Recent findings by a joint team of researchers at the University of Exeter and their counterparts at University College London have officially debunked naysayers’ claims that a full-on shift to renewable power is impossible. Indeed, the studies show that it isn’t just doable, but the most recent projections point out that solar power could become the world’s primary power source in just over two decades.
According to Dr. Femke Nijsse, a complexity scientist specializing in climate, energy, and economic models at the University of Exeter, current projections wherein fossil fuels remain the primary power source have been rendered all but obsolete by the slow but steady adoption of renewable power initiatives throughout the world.
Nissje explained that the teams used a tri-model approach to track positive feedback regarding renewables. Based on the findings generated, the use of solar power, specifically photovoltaic cells, will rank highest among the generation methods in use by 2050.
The report also pointed out that, thanks to a growing number of investments into related technologies, the use of solar power is gaining ground among decision-makers. This isn’t just because of the way solar energy is so widely available, but new technologies are proving to be more economically viable than those currently used for generating and storing power for wide-ranging use.

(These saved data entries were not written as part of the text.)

(** * Phase 1 (merge-only) of [defragment_sharded_collection.py]

    A shallow embedding of [main] and of its nested coroutine
    [merge_chunks_on_shard], followed by the properties of the merge
    planner that the specification states.

    Conventions of the embedding.

    - Sizes are whole megabytes, in [Z]: an estimate given with
      [--phase_1_estimated_chunk_size_mb] is parsed with [type=int], the
      [chunksize] setting is a number of megabytes and [math.ceil] returns an
      integer. The source compares such a size with [target_chunk_size * 0.90],
      [* 0.75] and [* 1.10]; on integers below 2^50 these comparisons of
      doubles are the exact ones with the fractions 90/100, 75/100 and
      110/100, which is how they are written here. A run without the option
      takes the default of the parser, the double [64 * 0.40], which is not
      an integer: such a run is not covered.
    - The size that [dataSize] reports is a number of bytes, which the source
      converts with [float] before it divides: [float_of_int] is that
      rounding to the nearest double.
    - Every command a coroutine sends is appended to a trace of [Event]s, in
      program order. The replies of the cluster are given by an oracle that is
      indexed by the length of the trace at the time of the call, so that the
      same command may be answered differently at different times.
    - A Python exception is a value of [PyError]; a coroutine ends in
      [Normal] or in [Raised]. *)

From Stdlib Require Import ZArith Lia Ascii String.
From stdpp Require Import gmap strings list fin_maps.

(** ** Exceptions, versions and gates *)

Inductive PyError : Type :=
| IndexError
| TypeError
| AttributeError
| KeyboardInterrupt
| NotMongosException
| ScriptException (message : string)
| OperationFailure (code : Z)
| ZeroDivisionError
| ConnectionFailure.

(** [c['lastmod']]: a BSON timestamp, ordered by [time] and then [inc]. *)
Record Timestamp : Type := mkTimestamp { time : Z; inc : Z }.

Definition ts_gt (a b : Timestamp) : bool :=
  (time b <? time a)%Z || ((time a =? time b)%Z && (inc b <? inc a)%Z).

(** The two [asyncio.Semaphore]s of [main]. *)
Inductive Gate : Type :=
| sem_at_collection_version
| sem_at_less_than_collection_version.

#[global] Instance Gate_eq_dec : EqDecision Gate.
Proof. solve_decision. Defined.

Definition max_merges_on_shards_at_less_than_collection_version : nat := 1.
Definition max_merges_on_shards_at_collection_version : nat := 8.

Definition capacity (g : Gate) : nat :=
  match g with
  | sem_at_collection_version => max_merges_on_shards_at_collection_version
  | sem_at_less_than_collection_version =>
      max_merges_on_shards_at_less_than_collection_version
  end.

Inductive MergeReply : Type :=
| MergeOk
| MergeRaises (e : PyError).

Inductive DataSizeReply : Type :=
| DataSizeOk (size : Z)
| DataSizeRaises (e : PyError).

(** The shard key pattern, [collections.find_one(...)['key']]. *)
Definition KeyPattern : Type := list (string * Z).

(** The documents of [config.collections] and [config.settings] the script
    reads, with the one field it uses of each. *)
Record CollectionDoc : Type := mkCollectionDoc { key : KeyPattern }.
Record BalancerDoc : Type := mkBalancerDoc { mode : string }.
Record AutosplitDoc : Type := mkAutosplitDoc { enabled : bool }.
Record ChunksizeDoc : Type := mkChunksizeDoc { value : Z }.

Record Args : Type := mkArgs {
  dryrun : bool;
  ns : string;
  phase_1_estimated_chunk_size_mb : Z
}.

(** ** Size arithmetic *)

(** [x <= target * (p / 100)] and its strict variants. *)
Definition le_pct (x target p : Z) : bool := (100 * x <=? p * target)%Z.
Definition lt_pct (x target p : Z) : bool := (100 * x <? p * target)%Z.
Definition gt_pct (x target p : Z) : bool := (p * target <? 100 * x)%Z.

Furthermore, researchers say that the use of solar power worldwide has passed a point of no return, so to speak, and is well on its way to dominating the global power scene, regardless of future climate change-related policies.
However, what could stand in the way of solar’s full adoption into the global energy generation mainstream may include resistance on the part of corporate entities known to shun environmental reports, along with a lack of funding for related initiatives in the developing world.